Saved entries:
=== Section Start ===

Definition referSameObject (a b : OwnerReference) : bool :=
  match ParseGroupVersion (or_APIVersion a), ParseGroupVersion (or_APIVersion b) with
  | inl aGV, inl bGV =>
      bool_decide (aGV = bGV) && bool_decide (or_Kind a = or_Kind b) && bool_decide (or_Name a = or_Name b)
  | _, _ => false
  end.

(** The last position where [f] holds. *)
Fixpoint lastIndex {A : Type} (f : A → bool) (i : nat) (l : list A) : option nat :=
  match l with
  | [] => None
  | x :: l =>
      match lastIndex f (S i) l with
      | Some j => Some j
      | None => if f x then Some i else None
      end
  end.

Definition newOwnerRef (owner : Owner) (gvk : GroupVersionKind) : OwnerReference :=
  NewControllerRef (own_Name owner) (own_UID owner) gvk.

Definition SetOwnerReference {Spec} (owner : Owner) (obj : Object Spec) : Object Spec + error :=
  match own_GVK owner with
  | inr e => inr e
  | inl gvk =>
      let ref := newOwnerRef owner gvk in
      let existingRefs := o_OwnerReferences obj in
      inl (set_OwnerReferences
             (match lastIndex (referSameObject ref) 0 existingRefs with
              | None => existingRefs ++ [ref]
              | Some fi => <[fi := ref]> existingRefs
              end) obj)
  end.
End OwnerRef.

Section Bodies.
Context {Spec : Type} `{EqDecision Spec}.
(** the zero value of a field of the Kubernetes API *)
Context (zeroSpec : Spec).

Definition zeroServiceSpec : ServiceSpec Spec := mkServiceSpec ∅ [] "" None "" [].

(** [None] for an unknown kind. *)
Definition ObjectFromKind (kind : string) (platformInfo : PlatformInfo) : option (Body Spec) :=
  if bool_decide (kind = ConfigMapKind) then Some (ConfigMap None None)
  else if bool_decide (kind = ClusterRolesKind) then Some (ClusterRole [])
  else if bool_decide (kind = ClusterRoleBindingKind) then Some (ClusterRoleBinding (mkRoleRef "" "" "") [])
  else if bool_decide (kind = RolesKind) then Some (Role [])
  else if bool_decide (kind = RoleBindingKind) then Some (RoleBinding (mkRoleRef "" "" "") [])
  else if bool_decide (kind = ValidatingWebhookConfigurationsKind) then Some (ValidatingWebhookConfiguration [])
  else if bool_decide (kind = MutatingWebhookConfigurationsKind) then Some (MutatingWebhookConfiguration [])
  else if bool_decide (kind = APIServiceKind) then Some (APIService zeroSpec)
  else if bool_decide (kind = SecretsKind) then Some (Secret None)
  else if bool_decide (kind = ServicesKind) then Some (Service zeroServiceSpec)
  else if bool_decide (kind = ServiceAccountsKind) then Some ServiceAccount
  else if bool_decide (kind = PodDisruptionBudgetsKind) then Some (PodDisruptionBudget (UseV1Beta1PDB platformInfo) zeroSpec)
  else if bool_decide (kind = NetworkPoliciesKind) then Some (NetworkPolicy (mkNetworkPolicySpec zeroSpec [] [] []))
  else if bool_decide (kind = CiliumNetworkPoliciesKind) then Some (CiliumNetworkPolicy [])
  else if bool_decide (kind = NodeKind) then Some Node
  else None.

(** ** Equality *)

Definition IsEqualOperatorAnnotations (a b : Object Spec) : bool := bool_decide (o_Annotations a = o_Annotations b).

Definition IsEqualOperatorLabels (a b : Object Spec) : bool := bool_decide (o_Labels a = o_Labels b).

Definition IsEqualOperatorObjectMeta (a b : Object Spec) : bool :=
  if negb (bool_decide (o_Name a = o_Name b)) || negb (bool_decide (o_Namespace a = o_Namespace b)) then false
  else bool_decide (o_OwnerReferences a = o_OwnerReferences b) && IsEqualOperatorAnnotations a b
       && IsEqualOperatorLabels a b.

(** [apiutils.IsEqualStruct] on maps of strings: their JSON, so that a nil map
    and an empty one differ. *)
Definition IsEqualStruct (a b : option (gmap string string)) : bool := bool_decide (a = b).

(** [BinaryData] is compared with itself. *)
Definition IsEqualConfigMap (a b : Body Spec) : bool :=
  match a, b with
  | ConfigMap dataA binaryA, ConfigMap dataB binaryB =>
      if negb (IsEqualStruct dataA dataB) then false
      else if negb (IsEqualStruct binaryA binaryA) then false
      else true
  | _, _ => false
  end.

Definition IsEqualClusterRoles (a b : Body Spec) : bool :=
  match a, b with ClusterRole ra, ClusterRole rb => bool_decide (ra = rb) | _, _ => false end.

Definition IsEqualClusterRoleBinding (a b : Body Spec) : bool :=
  match a, b with
  | ClusterRoleBinding ra sa, ClusterRoleBinding rb sb => bool_decide (ra = rb) && bool_decide (sa = sb)
  | _, _ => false
  end.

Definition IsEqualRoles (a b : Body Spec) : bool :=
  match a, b with Role ra, Role rb => bool_decide (ra = rb) | _, _ => false end.

Definition IsEqualRoleBinding (a b : Body Spec) : bool :=
  match a, b with
  | RoleBinding ra sa, RoleBinding rb sb => bool_decide (ra = rb) && bool_decide (sa = sb)
  | _, _ => false
  end.

Definition IsEqualValidatingWebhookConfigurations (a b : Body Spec) : bool :=
  match a, b with
  | ValidatingWebhookConfiguration wa, ValidatingWebhookConfiguration wb => bool_decide (wa = wb)
  | _, _ => false
  end.

Definition IsEqualMutatingWebhookConfigurations (a b : Body Spec) : bool :=
  match a, b with
  | MutatingWebhookConfiguration wa, MutatingWebhookConfiguration wb => bool_decide (wa = wb)
  | _, _ => false
  end.

Definition IsEqualAPIService (a b : Body Spec) : bool :=
  match a, b with APIService sa, APIService sb => bool_decide (sa = sb) | _, _ => false end.

Definition IsEqualSecrets (a b : Body Spec) : bool :=
  match a, b with Secret da, Secret db => IsEqualStruct da db | _, _ => false end.

(** Only the fields the operator configures. *)
Definition isEqualServiceSpec (a b : ServiceSpec Spec) : bool :=
  bool_decide (svc_Selector a = svc_Selector b) && bool_decide (svc_Ports a = svc_Ports b)
  && bool_decide (svc_InternalTrafficPolicy a = svc_InternalTrafficPolicy b).

Definition IsEqualServices (a b : Body Spec) : bool :=
  match a, b with Service sa, Service sb => isEqualServiceSpec sa sb | _, _ => false end.

Definition IsEqualServiceAccounts (a b : Body Spec) : bool :=
  match a, b with ServiceAccount, ServiceAccount => true | _, _ => false end.

Definition IsEqualPodDisruptionBudgets (a b : Body Spec) : bool :=
  match a, b with
  | PodDisruptionBudget va sa, PodDisruptionBudget vb sb => bool_decide (va = vb) && bool_decide (sa = sb)
  | _, _ => false
  end.

Definition IsEqualNetworkPolicies (a b : Body Spec) : bool :=
  match a, b with NetworkPolicy sa, NetworkPolicy sb => bool_decide (sa = sb) | _, _ => false end.

(** The [specs] of an object's unstructured content: only a Cilium policy has
    the field. *)
Definition unstructuredSpecs (b : Body Spec) : list Spec :=
  match b with CiliumNetworkPolicy specs => specs | _ => [] end.

Definition IsEqualCiliumNetworkPolicies (a b : Body Spec) : bool :=
  bool_decide (unstructuredSpecs a = unstructuredSpecs b).

Definition IsEqualObject (kind : string) (a b : Object Spec) : bool :=
  if negb (IsEqualOperatorObjectMeta a b) then false
  else if bool_decide (kind = ConfigMapKind) then IsEqualConfigMap (o_Body a) (o_Body b)
  else if bool_decide (kind = ClusterRolesKind) then IsEqualClusterRoles (o_Body a) (o_Body b)
  else if bool_decide (kind = ClusterRoleBindingKind) then IsEqualClusterRoleBinding (o_Body a) (o_Body b)
  else if bool_decide (kind = RolesKind) then IsEqualRoles (o_Body a) (o_Body b)
  else if bool_decide (kind = RoleBindingKind) then IsEqualRoleBinding (o_Body a) (o_Body b)
  else if bool_decide (kind = ValidatingWebhookConfigurationsKind) then IsEqualValidatingWebhookConfigurations (o_Body a) (o_Body b)
  else if bool_decide (kind = MutatingWebhookConfigurationsKind) then IsEqualMutatingWebhookConfigurations (o_Body a) (o_Body b)
  else if bool_decide (kind = APIServiceKind) then IsEqualAPIService (o_Body a) (o_Body b)
  else if bool_decide (kind = SecretsKind) then IsEqualSecrets (o_Body a) (o_Body b)
  else if bool_decide (kind = ServicesKind) then IsEqualServices (o_Body a) (o_Body b)
  else if bool_decide (kind = ServiceAccountsKind) then IsEqualServiceAccounts (o_Body a) (o_Body b)
  else if bool_decide (kind = PodDisruptionBudgetsKind) then IsEqualPodDisruptionBudgets (o_Body a) (o_Body b)
  else if bool_decide (kind = NetworkPoliciesKind) then IsEqualNetworkPolicies (o_Body a) (o_Body b)
  else if bool_decide (kind = CiliumNetworkPoliciesKind) then IsEqualCiliumNetworkPolicies (o_Body a) (o_Body b)
  else false.

(** ** Preprocessing *)

Definition normalizeIfAny (rules : list PolicyRule) : list PolicyRule :=
  match rules with [] => [] | _ => NormalizePolicyRules rules end.

Definition preprocessClusterRole (objStore : Object Spec) (objAPIServer : option (Object Spec)) : Object Spec + error :=
  match o_Body objStore with
  | ClusterRole rules => inl (set_Body (ClusterRole (normalizeIfAny rules)) objStore)
  | _ => inr (Errorf "expected *rbacv1.ClusterRole")
  end.

Definition preprocessRole (objStore : Object Spec) (objAPIServer : option (Object Spec)) : Object Spec + error :=
  match o_Body objStore with
  | Role rules => inl (set_Body (Role (normalizeIfAny rules)) objStore)
  | _ => inr (Errorf "expected *rbacv1.Role")
  end.

(** The cluster addresses of a service are immutable and kept. *)
Definition preprocessService (objStore : Object Spec) (objAPIServer : option (Object Spec)) : Object Spec + error :=
  match o_Body objStore with
  | Service s =>
      match objAPIServer with
      | None => inl objStore
      | Some api =>
          match o_Body api with
          | Service sAPI =>
              inl (set_ResourceVersion (o_ResourceVersion api)
                     (set_Body (Service (mkServiceSpec (svc_Selector s) (svc_Ports s) (svc_Type s)
                        (svc_InternalTrafficPolicy s) (svc_ClusterIP sAPI) (svc_ClusterIPs sAPI))) objStore))
          | _ => inr (Errorf "expected *v1.Service from API server")
          end
      end
  | _ => inr (Errorf "expected *v1.Service")
  end.

Definition preprocessResourceVersion (objStore : Object Spec) (objAPIServer : option (Object Spec)) : Object Spec + error :=
  match objAPIServer with
  | Some api => inl (set_ResourceVersion (o_ResourceVersion api) objStore)
  | None => inl objStore
  end.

=== Section End ===

● Task statement:
Taking the entries above, print exactly the lines starting at the line with "(obj : Object" and ending at the line with "inl (set_OwnerReferences", both included.

● Task solution:
Definition SetOwnerReference {Spec} (owner : Owner) (obj : Object Spec) : Object Spec + error :=
  match own_GVK owner with
  | inr e => inr e
  | inl gvk =>
      let ref := newOwnerRef owner gvk in
      let existingRefs := o_OwnerReferences obj in
      inl (set_OwnerReferences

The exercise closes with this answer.